Open ChrisRackauckas opened 6 years ago

ChrisRackauckas commented 6 years ago

For example, while you can build the lu(A), every use of it errors:

using StaticArrays, LinearAlgebra
A = @SMatrix rand(3,3)
Alu = lu(A)
c = rand(3)

b = rand(3)
Alu \ b
Alu / b
ldiv!(c,Alu,b)
b = @SVector rand(3)
Alu \ b
Alu / b
ldiv!(c,Alu,b)
b = @MVector rand(3)
Alu \ b
Alu / b
ldiv!(c,Alu,b)

c = @MVector rand(3)

b = rand(3)
Alu \ b
Alu / b
ldiv!(c,Alu,b)
b = @SVector rand(3)
Alu \ b
Alu / b
ldiv!(c,Alu,b)
b = @MVector rand(3)
Alu \ b
Alu / b
ldiv!(c,Alu,b)

This is likely true for the other factorizations as well. Quick test:

Alu = qr(A)
c = rand(3)
b = rand(3)
Alu \ b

There should be a way to programmatically do this and copy Base.

xref: https://github.com/JuliaDiffEq/DifferentialEquations.jl/issues/339

andyferris commented 6 years ago

Right... this is clearly important but I haven't had time for investigating this (and since it isn't used at my workplace, it doesn't get prioritized in my personal time, sorry).

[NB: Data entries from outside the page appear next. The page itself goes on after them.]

(** X15. In the recursive revision a timer is cleared by the continuation
    of its step and by nothing else: when the steps before step k return what
    their continuation gives and step k calls no continuation, whether it
    then answers, throws or returns nothing, the timers of the steps before
    are cleared and the timer of step k stays armed, so that the error naming
    step k is thrown from the timer afterwards. *)
Theorem recursive_timer_stays_armed
    (pre post : list (MiddlewareModule.t Recursive.MiddlewareHandler))
    (mk : MiddlewareModule.t Recursive.MiddlewareHandler) (h : RequestHandler)
    (s : Recursive.State) :
  Forall (fun m => Recursive.forwards (MiddlewareModule.handler m)) pre ->
  calls_no_next (MiddlewareModule.handler mk) ->
  timers_fresh s ->
  Recursive.armed (final (Recursive.callRecursiveMiddlewares (pre ++ mk :: post) h s))
  = Recursive.armed s
    ++ [((Recursive.nextTimer s + length pre)%nat, MiddlewareModule.pathname mk)]
  /\ Recursive.uncaught
       (final (Recursive.callRecursiveMiddlewares (pre ++ mk :: post) h s))
     = Recursive.uncaught s
       ++ [ErrorValue (timeout_message (MiddlewareModule.pathname mk))].
Proof.
  intros Hpre Hmk Hfresh.
  pose proof (chain_leaves_timer pre mk post h s Hpre Hmk Hfresh) as Ha.
  split; [done|]. unfold Recursive.uncaught.
  etrans; [apply (f_equal _ Ha)|]. by rewrite map_app.
Qed.

Lemma recursive_timer_stays_armed_witness :
  Recursive.armed
    (final (Recursive.callRecursiveMiddlewares
              ([Sample.at_root (Sample.proceeds None)]
               ++ Sample.at_api Sample.stops
                  :: [Sample.at_api_status (Sample.proceeds None)])
              (Sample.answer "done") Sample.start_recursive))
  = Recursive.armed Sample.start_recursive
    ++ [((Recursive.nextTimer Sample.start_recursive
          + length [Sample.at_root (Sample.proceeds None)])%nat,
         MiddlewareModule.pathname (Sample.at_api Sample.stops))]
  /\ Recursive.uncaught
       (final (Recursive.callRecursiveMiddlewares
                 ([Sample.at_root (Sample.proceeds None)]
                  ++ Sample.at_api Sample.stops
                     :: [Sample.at_api_status (Sample.proceeds None)])
                 (Sample.answer "done") Sample.start_recursive))
     = Recursive.uncaught Sample.start_recursive
       ++ [ErrorValue
             (timeout_message
                (MiddlewareModule.pathname (Sample.at_api Sample.stops)))].
Proof.
  apply (recursive_timer_stays_armed
           [Sample.at_root (Sample.proceeds None)]
           [Sample.at_api_status (Sample.proceeds None)]
           (Sample.at_api Sample.stops) (Sample.answer "done")
           Sample.start_recursive).
  - repeat constructor.
  - constructor.
  - constructor.
Defined.

(** ** The prefixes of a pathname *)

Section Prefixes.

Lemma prefix_pathnames_head pn :
  exists rest, prefix_pathnames pn = "/" :: rest.
Proof.
  unfold prefix_pathnames. rewrite map_index_seq.
  pose proof (split_nonempty "/" pn) as Hne.
  destruct (Js.split "/" pn) as [|x l]; [done|]. simpl. eauto.
Qed.

Lemma prefix_pathnames_length pn :
  length (prefix_pathnames pn) = length (Js.split "/" pn).
Proof.
  unfold prefix_pathnames. rewrite map_index_seq. by rewrite length_map, length_seq.
Qed.

End Prefixes.

(** X16. The prefixes [getMiddlewares] computes are as many as the pieces
    of the pathname between slashes, and the first is the root; for a
    pathname written without a slash at the start the others are the
    prefixes of two pieces and more, so that the prefix made of the first
    piece alone is not among them and a pathname of one piece has the root
    only. *)
Theorem prefix_pathnames_shape (segs : list string) :
  segs <> [] -> Forall (free_of "/") segs ->
  (exists rest, prefix_pathnames (Js.join "/" segs) = "/" :: rest)
  /\ length (prefix_pathnames (Js.join "/" segs)) = length segs
  /\ prefix_pathnames (Js.join "/" segs)
     = "/" :: map (fun k => Js.join "/" (take k segs)) (seq 2 (length segs - 1))
  /\ (forall x, segs = [x] -> prefix_pathnames (Js.join "/" segs) = ["/"]).
Proof.
  intros Hne Hfree. split; [apply prefix_pathnames_head|]. split; [|split].
  - by rewrite prefix_pathnames_length, (split_join "/").
  - by apply prefix_pathnames_unrooted.
  - intros x ->. by rewrite prefix_pathnames_unrooted.
Qed.

Lemma prefix_pathnames_shape_witness :
  (exists rest, prefix_pathnames (Js.join "/" ["api"; "users"; "[id]"]) = "/" :: rest)
  /\ length (prefix_pathnames (Js.join "/" ["api"; "users"; "[id]"]))
     = length ["api"; "users"; "[id]"]
  /\ prefix_pathnames (Js.join "/" ["api"; "users"; "[id]"])
     = "/" :: map (fun k => Js.join "/" (take k ["api"; "users"; "[id]"]))
                (seq 2 (length ["api"; "users"; "[id]"] - 1))
  /\ (forall x, ["api"; "users"; "[id]"] = [x] ->
        prefix_pathnames (Js.join "/" ["api"; "users"; "[id]"]) = ["/"]).
Proof.
  apply (prefix_pathnames_shape ["api"; "users"; "[id]"]).
  - discriminate.
  - repeat constructor.
Defined.

Example prefix_pathnames_api_users :
  prefix_pathnames "api/users/[id]" = ["/"; "api/users"; "api/users/[id]"].
Proof. reflexivity. Qed.

(** ** The middleware of the loop revision *)

Section LoopApplicable.

Lemma some_includes_elem_of p l :
  Js.some (fun pn => Js.includes p pn) l = true <->
  exists pn, pn ∈ l /\ Js.includes p pn = true.
Proof.
  unfold Js.some. rewrite existsb_exists. split.
  - intros (x & Hx & E). exists x. by rewrite list_elem_of_In.
  - intros (x & Hx & E). exists x. by rewrite <- list_elem_of_In.
Qed.

End LoopApplicable.

(** X17. In the loop revision a middleware is in the chain of a pathname
    exactly when its file was discovered, holds one of the prefixes of the
    pathname somewhere in its path, and exports [handler]; the root prefix
    being a single slash, every discovered file with a slash in its path and
    a handler is in the chain of every pathname; and the chain keeps the
    order of discovery. *)
Theorem loop_middlewares_by_substring (env : Env Loop.MiddlewareHandler) (pn : string) :
  (forall m, m ∈ Loop.getMiddlewares env pn <->
     exists p, p ∈ middlewarePaths env
       /\ (exists prefix, prefix ∈ prefix_pathnames pn /\ Js.includes p prefix = true)
       /\ Loop.load_middleware env p = Some m)
  /\ (forall p m, p ∈ middlewarePaths env -> Js.includes p "/" = true ->
        Loop.load_middleware env p = Some m -> m ∈ Loop.getMiddlewares env pn)
  /\ (exists kept, kept `sublist_of` middlewarePaths env
       /\ Forall2 (fun p m => Loop.load_middleware env p = Some m)
            kept (Loop.getMiddlewares env pn)).
Proof.
  assert (Hiff : forall m, m ∈ Loop.getMiddlewares env pn <->
     exists p, p ∈ middlewarePaths env
       /\ (exists prefix, prefix ∈ prefix_pathnames pn /\ Js.includes p prefix = true)
       /\ Loop.load_middleware env p = Some m).
  { intros m. unfold Loop.getMiddlewares. rewrite list_elem_of_omap. split.
    - intros (p & Hp & Hload). exists p.
      apply list_elem_of_filter in Hp as [Hsome Hp].
      apply some_includes_elem_of in Hsome. eauto.
    - intros (p & Hp & Hprefix & Hload). exists p. split; [|done].
      apply list_elem_of_filter. split; [|done]. by apply some_includes_elem_of. }
  split; [done|]. split.
  - intros p m Hp Hslash Hload. apply Hiff. exists p. split; [done|]. split; [|done].
    destruct (prefix_pathnames_head pn) as (rest & ->). exists "/". split; [by left|done].
  - unfold Loop.getMiddlewares.
    destruct (omap_kept (Loop.load_middleware env)
                (filter (fun p => Js.some (fun pn0 => Js.includes p pn0)
                                    (prefix_pathnames pn) = true)
                   (middlewarePaths env))) as (kept & Hsub & Hall).
    exists kept. split; [|done]. etrans; [done|]. apply sublist_filter.
Qed.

In theory, Julia is good at code composition... my opinion is that we shouldn't really need our own factorization containers, nor to define our own method specializations in order for this stuff to work. (Some cases might benefit from unrolled code for speed of course, but there shouldn't be errors). Unfortantely, Base and LinearAlgebra frequently make assumptions that are true for Array but not all methods work on a bare AbstractArray interface.

Would it be fair to say that this is something that should be done in tandem to LinearAlgebra so that the two codebases compose with each other more naturally?

cc @andreasnoack

andreasnoack commented 6 years ago

Some of the factorizations in LinearAlgebra are still too closely tied to LAPACK. In particular, it would be great to get rid of any hard-coded Arrays. However, there might still be situations where special matrix types will benefit from a special version of a factorization.

andyferris commented 6 years ago

Right, totally agreed.

I guess where I'm at is I'm happy to use the container types from LinearAlgebra (or else inherit from a LinearAlgebra.AbstractLU supertype, for example) and provide specialized methods here where they make a speedup. At the moment I'm stuck with basic questions like what is the interface guaranteed to be provided by a Factorization?